UNESCO’s 2030 goal for education is “lifelong learning opportunities for all.” The Università Telematica Internazionale UNINETTUNO has taken this mission to heart and is pursuing the realization of this mission in its “education without boundaries” project. The project’s history and mandate are stated on the university’s website:
Acknowledging the sharpening of the immigration emergency that involves the Arabian countries and the Sub-Saharan countries, as well as the whole Europe as to the reception of the migrants, the International Telematic University UNINETTUNO contrived a web portal, Education Without Boundaries. UNINETTUNO is the only University in the whole world where a student is taught and can learn in five languages (Italian, French, English, Arabian, Greek), where thousands of students are actually enrolled, who come from 140 different countries. The teachers, too, come from different universities in the world.
Notably, in addition to using video conferencing and interactive online learning tools, the International Telematic University UNINETTUNO relies on 3D and immersive tools, such as Second Life, to bring students together in virtual classroom settings.
As Paravati emphasized in his ICELW talk, the roots of the university (notably, Italy is home to the second oldest university in the world) were multilingual and multicultural. In the middle ages, students came together to study in Arabic, Greek and Latin and professors and students alike were often highly mobile, traveling from country to country to seek out the very best scholars. “What we are doing,” said Paravati, “Is getting back to the roots of the university but now we can do this online. The university comes to the student in the twenty-first century, but the idea is the same. This is why we operate in many languages, including Italian, Arabic, French, Greek, and English, and have instructors and students from countries around the world.” Notably, Università Telematica Internazionale UNINETTUNO currently has 15,000 student in 140 countries and offers 25 bachelor of arts programs, as well as master’s and doctoral degrees.
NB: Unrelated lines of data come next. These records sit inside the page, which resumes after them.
(** ** The clock counter *)

(** The claim of C8 that lowering chip-select clears the counter fails:
    raise chip-select during programming, clock once, lower chip-select;
    the counter still reads 1. *)
Lemma C8_count_survives_chip_select_low :
  let r := run [InSetCs true; InSclkPin 1; InSetCs false] initial_state in
  option_map cs_value (final_state r) = Some false /\
  option_map sclk_count_with_cs_high (final_state r) = Some 1 /\
  option_map sclk_count_with_cs_high (final_state r) <> Some 0.
Proof. repeat split; try reflexivity. simpl. discriminate. Qed.

(** C8 (amended). [sclk_count_with_cs_high] is cleared by the reset-pin
    callback when the pin is driven to 0 (asserted); a reset-pin callback
    with a non-zero level and every chip-select change, to either level,
    leave the counter as it was. *)
Theorem C8_count_cleared_by_reset_only (s : PSDisplayGlobals) :
  (forall level,
     option_map sclk_count_with_cs_high
       (final_state (ps_display_set_reset_pin_cb level s))
     = Some (if level =? 0 then 0 else sclk_count_with_cs_high s)) /\
  (forall value,
     option_map sclk_count_with_cs_high
       (final_state (ps_display_set_cs value s))
     = Some (sclk_count_with_cs_high s)).
Proof.
  split.
  - intros level. unfold ps_display_set_reset_pin_cb.
    destruct (level =? 0); reflexivity.
  - intros value. unfold ps_display_set_cs. simpl.
    destruct value; [destruct (state s)|]; reflexivity.
Qed.

(** ** The command-set detector terminates *)

Lemma strlen_nonneg l : 0 <= strlen l.
Proof.
  induction l as [|c l IH]; simpl; [lia|]. destruct (c =? 0); lia.
Qed.

Lemma set_cmd_set_same s : set_cmd_set (cmd_set s) s = s.
Proof. destruct s; reflexivity. Qed.

Lemma bind_get_eq {B} (k : PSDisplayGlobals -> M B) s : bind get k s = k s s.
Proof. unfold bind, get. destruct (k s s); reflexivity. Qed.

(** One iteration of the scan. *)
Lemma scan_prog_header_S fuel i s :
  scan_prog_header (S fuel) i s =
    if i <? prog_byte_offset s then
      let str_p := drop (Z.to_nat i) (prog_header s) in
      if strncmp str_p (c_str "Date:") 5 =? 0 then
        match find_cmd_set str_p cmd_sets with
        | Some cs => Ok tt (set_cmd_set cs s) []
        | None => Ok tt s [Stderr (MsgUnknownDate (cmd_set s))]
        end
      else scan_prog_header fuel (i + strlen str_p + 1) s
    else Ok tt s [Stderr (MsgNoDateString (cmd_set s))].
Proof.
  unfold scan_prog_header; fold scan_prog_header.
  rewrite bind_get_eq. cbv zeta.
  destruct (i <? prog_byte_offset s); [|reflexivity].
  destruct (strncmp _ _ 5 =? 0); [|reflexivity].
  destruct (find_cmd_set _ _); reflexivity.
Qed.

(** With fuel beyond the distance to the end of the captured bytes the
    scan returns; it changes nothing but [cmd_set] and emits nothing but
    diagnostics. *)
Lemma find_cmd_set_in_table l cs :
  find_cmd_set l cmd_sets = Some cs ->
  cs = PSDISPLAY_CMD_SET_0 \/ cs = PSDISPLAY_CMD_SET_1.
Proof.
  unfold cmd_sets, find_cmd_set.
  repeat match goal with
         | |- context [if ?c then _ else _] => destruct c
         end; intros [= <-]; auto.
Qed.

Lemma scan_prog_header_total fuel : forall i s,
  prog_byte_offset s - i < Z.of_nat fuel -> (0 < fuel)%nat ->
  exists cs out,
    scan_prog_header fuel i s = Ok tt (set_cmd_set cs s) out /\
    Forall is_detector_warning out /\
    (cs = cmd_set s \/ cs = PSDISPLAY_CMD_SET_0 \/ cs = PSDISPLAY_CMD_SET_1).
Proof.
  induction fuel as [|fuel IH]; intros i s Hd Hpos; [lia|].
  rewrite scan_prog_header_S. cbv zeta.
  destruct (Z.ltb_spec i (prog_byte_offset s)) as [Hlt|Hge].
  - destruct (strncmp _ _ 5 =? 0).
    + destruct (find_cmd_set _ _) as [cs|] eqn:Hfind.
      * exists cs, []. split; [reflexivity|]. split; [constructor|].
        right. exact (find_cmd_set_in_table _ _ Hfind).
      * exists (cmd_set s), [Stderr (MsgUnknownDate (cmd_set s))].
        rewrite set_cmd_set_same. split; [reflexivity|]. split; [|auto].
        repeat constructor. eexists; left; reflexivity.
    + pose proof (strlen_nonneg (drop (Z.to_nat i) (prog_header s))).
      destruct (IH (i + strlen (drop (Z.to_nat i) (prog_header s)) + 1) s)
        as (cs & out & Heq & Hout); [lia|lia|].
      exists cs, out. rewrite Heq. split; [reflexivity|exact Hout].
  - exists (cmd_set s), [Stderr (MsgNoDateString (cmd_set s))].
    rewrite set_cmd_set_same. split; [reflexivity|]. split; [|auto].
    repeat constructor. eexists; right; reflexivity.
Qed.

Lemma ps_display_determine_command_set_eq s :
  ps_display_determine_command_set s =
    match scan_prog_header (Z.to_nat PROG_HEADER_SIZE) 2 (before_scan s) with
    | Ok _ s' out => Ok tt s' (EnterDetermineCommandSet :: out)
    | Fault f out => Fault f (EnterDetermineCommandSet :: out)
    end.
Proof.
  unfold ps_display_determine_command_set, before_scan, terminated_header,
    terminator_offset.
  unfold bind at 1. unfold emit at 1. rewrite bind_get_eq.
  destruct s as [? ? ? ? ? ? ? ? ? ? ? ? hdr off ?].
  cbn [prog_byte_offset prog_header].
  destruct (PROG_HEADER_SIZE <=? off);
    cbn [bind modify ret prog_byte_offset prog_header set_prog_byte_offset
         set_prog_header set_cmd_set app];
    destruct (scan_prog_header _ _ _) as [[] ? ?|? ?]; reflexivity.
Qed.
One challenge Italy currently faces (and the same holds true in other European nations processing high volumes of migrants) is accreditation. As Paravati noted, “We don’t always have an equivalent diploma or degree, so determining a asylum seeker’s level of education can be very difficult.” To ensure that the asylum seekers’ levels of education and and certifications in professional fields are recognized, the Università Telematica Internazionale UNINETTUNO has found experts around the world to help carry out detailed assessments of students’ previous levels of educational obtainment and experiences. In some cases, a test is also given to help establish a newcomers’ level of education. However, it is never assumed that a student must start their education from scratch. Indeed, the Università Telematica Internazionale UNINETTUNO has already placed several migrants in master’s level programs. The fact that the University for Refugees partners with the centers where migrants are processed means that educational assessments increasingly take place within days of a migrant arriving in Italy.
With the displacement of young people, many professors have also been displaced. For this reason, Italy’s Università Telematica Internazionale UNINETTUNO is also actively looking to find and hire displaced faculty members from war torn and economically destabilized nations. Paravati reported that in one case, his program was even able to put a young engineering student who is now living in a refugee camp in Lebanon into a course taught by a professor from his former university’s engineering department. “This is important,” Paravati observed, “Because bringing these students and professors together and back together also builds community.”
Despite UNESCO’s commitment to making education accessible around the globe and the availability of funding for related initiatives, Paravati noted that securing funding remains a challenge. “We currently have 50 students with full scholarships, but over 200 applied,” he said, “And more are interested. Funding is an urgent need, and we are exploring options.”